RECORDS FOR PROCESSING

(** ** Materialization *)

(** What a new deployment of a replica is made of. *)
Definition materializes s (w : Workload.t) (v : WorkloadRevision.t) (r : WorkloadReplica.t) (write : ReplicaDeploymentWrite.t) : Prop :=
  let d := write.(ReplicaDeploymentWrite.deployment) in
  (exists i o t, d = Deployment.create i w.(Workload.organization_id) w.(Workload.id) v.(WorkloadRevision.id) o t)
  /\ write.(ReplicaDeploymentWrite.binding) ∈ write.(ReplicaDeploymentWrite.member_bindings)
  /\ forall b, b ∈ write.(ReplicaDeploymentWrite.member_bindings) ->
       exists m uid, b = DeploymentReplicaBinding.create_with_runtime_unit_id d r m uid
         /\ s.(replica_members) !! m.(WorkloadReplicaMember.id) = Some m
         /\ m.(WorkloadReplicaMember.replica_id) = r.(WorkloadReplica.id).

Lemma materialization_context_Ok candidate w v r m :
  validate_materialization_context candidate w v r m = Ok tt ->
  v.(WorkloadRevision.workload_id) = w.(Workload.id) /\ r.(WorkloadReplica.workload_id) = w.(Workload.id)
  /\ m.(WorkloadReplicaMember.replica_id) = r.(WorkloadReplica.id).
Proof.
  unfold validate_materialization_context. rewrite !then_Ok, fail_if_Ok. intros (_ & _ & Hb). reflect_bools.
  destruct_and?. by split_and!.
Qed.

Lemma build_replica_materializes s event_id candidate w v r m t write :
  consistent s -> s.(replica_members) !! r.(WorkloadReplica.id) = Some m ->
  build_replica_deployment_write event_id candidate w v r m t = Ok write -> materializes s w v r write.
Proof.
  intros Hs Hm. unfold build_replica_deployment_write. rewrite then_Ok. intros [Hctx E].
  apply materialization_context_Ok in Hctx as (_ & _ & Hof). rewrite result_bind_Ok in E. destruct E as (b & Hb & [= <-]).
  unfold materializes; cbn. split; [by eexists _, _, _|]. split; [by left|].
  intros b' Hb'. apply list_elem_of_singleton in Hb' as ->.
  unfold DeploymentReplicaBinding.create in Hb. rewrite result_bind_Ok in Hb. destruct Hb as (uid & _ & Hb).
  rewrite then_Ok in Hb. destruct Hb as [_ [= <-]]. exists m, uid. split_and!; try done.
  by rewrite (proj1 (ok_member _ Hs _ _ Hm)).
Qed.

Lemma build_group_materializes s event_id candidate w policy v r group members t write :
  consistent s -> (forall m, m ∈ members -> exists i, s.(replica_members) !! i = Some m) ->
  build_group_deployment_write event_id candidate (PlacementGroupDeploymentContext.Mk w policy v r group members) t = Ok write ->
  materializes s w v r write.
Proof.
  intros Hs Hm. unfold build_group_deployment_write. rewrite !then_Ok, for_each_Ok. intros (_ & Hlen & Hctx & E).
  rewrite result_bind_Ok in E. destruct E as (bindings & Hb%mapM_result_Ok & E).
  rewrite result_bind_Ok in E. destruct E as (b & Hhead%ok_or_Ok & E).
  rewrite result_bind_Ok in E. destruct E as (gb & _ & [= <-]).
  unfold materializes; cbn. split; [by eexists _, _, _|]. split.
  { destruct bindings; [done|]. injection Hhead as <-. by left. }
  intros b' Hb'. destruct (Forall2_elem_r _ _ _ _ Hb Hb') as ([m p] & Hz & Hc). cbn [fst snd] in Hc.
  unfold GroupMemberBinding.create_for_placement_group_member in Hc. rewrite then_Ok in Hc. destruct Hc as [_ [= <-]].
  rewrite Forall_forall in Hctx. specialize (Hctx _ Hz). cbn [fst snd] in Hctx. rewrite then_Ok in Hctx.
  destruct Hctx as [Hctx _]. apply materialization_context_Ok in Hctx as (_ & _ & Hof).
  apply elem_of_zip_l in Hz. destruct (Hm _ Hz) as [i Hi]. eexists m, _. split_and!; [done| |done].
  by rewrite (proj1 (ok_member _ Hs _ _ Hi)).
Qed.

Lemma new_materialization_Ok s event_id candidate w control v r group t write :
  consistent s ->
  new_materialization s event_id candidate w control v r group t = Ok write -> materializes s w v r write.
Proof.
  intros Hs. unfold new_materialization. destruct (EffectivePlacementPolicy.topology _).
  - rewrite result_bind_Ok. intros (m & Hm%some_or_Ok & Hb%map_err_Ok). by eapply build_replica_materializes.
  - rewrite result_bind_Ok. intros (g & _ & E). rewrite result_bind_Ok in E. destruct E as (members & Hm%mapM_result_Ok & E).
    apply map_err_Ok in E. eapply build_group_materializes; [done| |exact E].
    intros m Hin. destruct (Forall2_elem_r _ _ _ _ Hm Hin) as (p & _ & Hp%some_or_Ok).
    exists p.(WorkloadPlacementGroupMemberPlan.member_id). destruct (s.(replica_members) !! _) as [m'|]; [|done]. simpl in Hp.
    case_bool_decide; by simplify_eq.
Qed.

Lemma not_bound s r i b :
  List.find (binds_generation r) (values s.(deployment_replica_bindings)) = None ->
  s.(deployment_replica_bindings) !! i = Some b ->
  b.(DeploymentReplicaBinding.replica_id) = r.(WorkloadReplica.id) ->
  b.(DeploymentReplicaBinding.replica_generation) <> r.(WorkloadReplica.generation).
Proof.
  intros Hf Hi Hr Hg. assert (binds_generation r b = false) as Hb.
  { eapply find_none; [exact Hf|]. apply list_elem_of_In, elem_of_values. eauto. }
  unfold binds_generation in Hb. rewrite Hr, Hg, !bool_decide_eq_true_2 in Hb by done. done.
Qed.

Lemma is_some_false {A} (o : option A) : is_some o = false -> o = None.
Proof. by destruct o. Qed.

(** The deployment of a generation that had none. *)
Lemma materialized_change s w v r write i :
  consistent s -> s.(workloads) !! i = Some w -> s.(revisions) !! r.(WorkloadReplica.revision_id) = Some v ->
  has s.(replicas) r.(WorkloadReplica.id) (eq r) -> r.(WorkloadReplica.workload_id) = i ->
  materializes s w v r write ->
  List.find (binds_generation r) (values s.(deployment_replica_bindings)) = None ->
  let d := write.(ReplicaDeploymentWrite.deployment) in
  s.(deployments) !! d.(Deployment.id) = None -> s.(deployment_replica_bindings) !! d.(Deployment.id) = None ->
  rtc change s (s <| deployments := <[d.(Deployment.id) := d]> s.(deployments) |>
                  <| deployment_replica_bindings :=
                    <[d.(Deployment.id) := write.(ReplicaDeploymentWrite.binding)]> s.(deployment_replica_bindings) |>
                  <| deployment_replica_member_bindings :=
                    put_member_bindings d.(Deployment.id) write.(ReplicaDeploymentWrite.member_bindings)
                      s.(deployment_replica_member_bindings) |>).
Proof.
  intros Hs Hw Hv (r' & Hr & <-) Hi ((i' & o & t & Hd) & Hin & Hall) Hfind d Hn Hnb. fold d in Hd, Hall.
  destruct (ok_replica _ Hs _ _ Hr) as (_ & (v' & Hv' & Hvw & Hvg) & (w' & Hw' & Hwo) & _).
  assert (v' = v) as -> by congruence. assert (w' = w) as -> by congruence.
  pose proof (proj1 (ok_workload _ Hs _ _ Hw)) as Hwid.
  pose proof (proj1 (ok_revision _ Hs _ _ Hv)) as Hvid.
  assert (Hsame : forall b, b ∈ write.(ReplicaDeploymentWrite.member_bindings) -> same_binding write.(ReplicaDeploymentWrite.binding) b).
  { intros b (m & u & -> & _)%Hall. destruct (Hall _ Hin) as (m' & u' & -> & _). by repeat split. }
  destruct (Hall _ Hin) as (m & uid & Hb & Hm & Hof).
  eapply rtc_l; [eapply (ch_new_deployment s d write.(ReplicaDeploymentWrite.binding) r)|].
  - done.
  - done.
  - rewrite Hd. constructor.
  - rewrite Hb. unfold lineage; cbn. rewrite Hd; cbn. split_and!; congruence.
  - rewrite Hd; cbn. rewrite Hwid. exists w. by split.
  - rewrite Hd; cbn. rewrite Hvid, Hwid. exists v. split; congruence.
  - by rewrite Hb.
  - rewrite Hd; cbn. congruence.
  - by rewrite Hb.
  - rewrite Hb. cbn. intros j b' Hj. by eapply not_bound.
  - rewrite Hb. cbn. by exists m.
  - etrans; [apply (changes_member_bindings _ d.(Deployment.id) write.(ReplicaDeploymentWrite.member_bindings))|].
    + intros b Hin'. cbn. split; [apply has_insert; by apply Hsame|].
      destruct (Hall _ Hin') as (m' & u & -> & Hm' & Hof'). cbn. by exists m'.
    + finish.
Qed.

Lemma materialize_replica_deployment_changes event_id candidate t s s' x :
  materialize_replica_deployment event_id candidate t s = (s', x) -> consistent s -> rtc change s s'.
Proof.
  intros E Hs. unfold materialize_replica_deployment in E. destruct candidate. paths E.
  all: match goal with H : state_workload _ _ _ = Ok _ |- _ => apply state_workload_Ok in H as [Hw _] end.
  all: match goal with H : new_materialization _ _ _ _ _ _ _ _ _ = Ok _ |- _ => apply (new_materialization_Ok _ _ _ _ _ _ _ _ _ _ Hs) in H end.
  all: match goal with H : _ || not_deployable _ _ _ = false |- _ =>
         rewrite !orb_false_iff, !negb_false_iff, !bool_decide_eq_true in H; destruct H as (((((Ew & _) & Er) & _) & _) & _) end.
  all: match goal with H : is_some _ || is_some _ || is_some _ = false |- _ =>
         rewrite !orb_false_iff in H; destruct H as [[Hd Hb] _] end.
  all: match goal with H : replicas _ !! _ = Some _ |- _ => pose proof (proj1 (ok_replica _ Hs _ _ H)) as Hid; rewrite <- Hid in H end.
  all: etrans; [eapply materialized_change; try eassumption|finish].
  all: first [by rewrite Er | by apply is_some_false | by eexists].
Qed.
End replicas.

TASK TO COMPLETE
Going through the entries, return every line holding the word "Hall".

ANSWER FOR THIS EXERCISE
  intros Hs Hw Hv (r' & Hr & <-) Hi ((i' & o & t & Hd) & Hin & Hall) Hfind d Hn Hnb. fold d in Hd, Hall.
  { intros b (m & u & -> & _)%Hall. destruct (Hall _ Hin) as (m' & u' & -> & _). by repeat split. }
  destruct (Hall _ Hin) as (m & uid & Hb & Hm & Hof).
      destruct (Hall _ Hin') as (m' & u & -> & Hm' & Hof'). cbn. by exists m'.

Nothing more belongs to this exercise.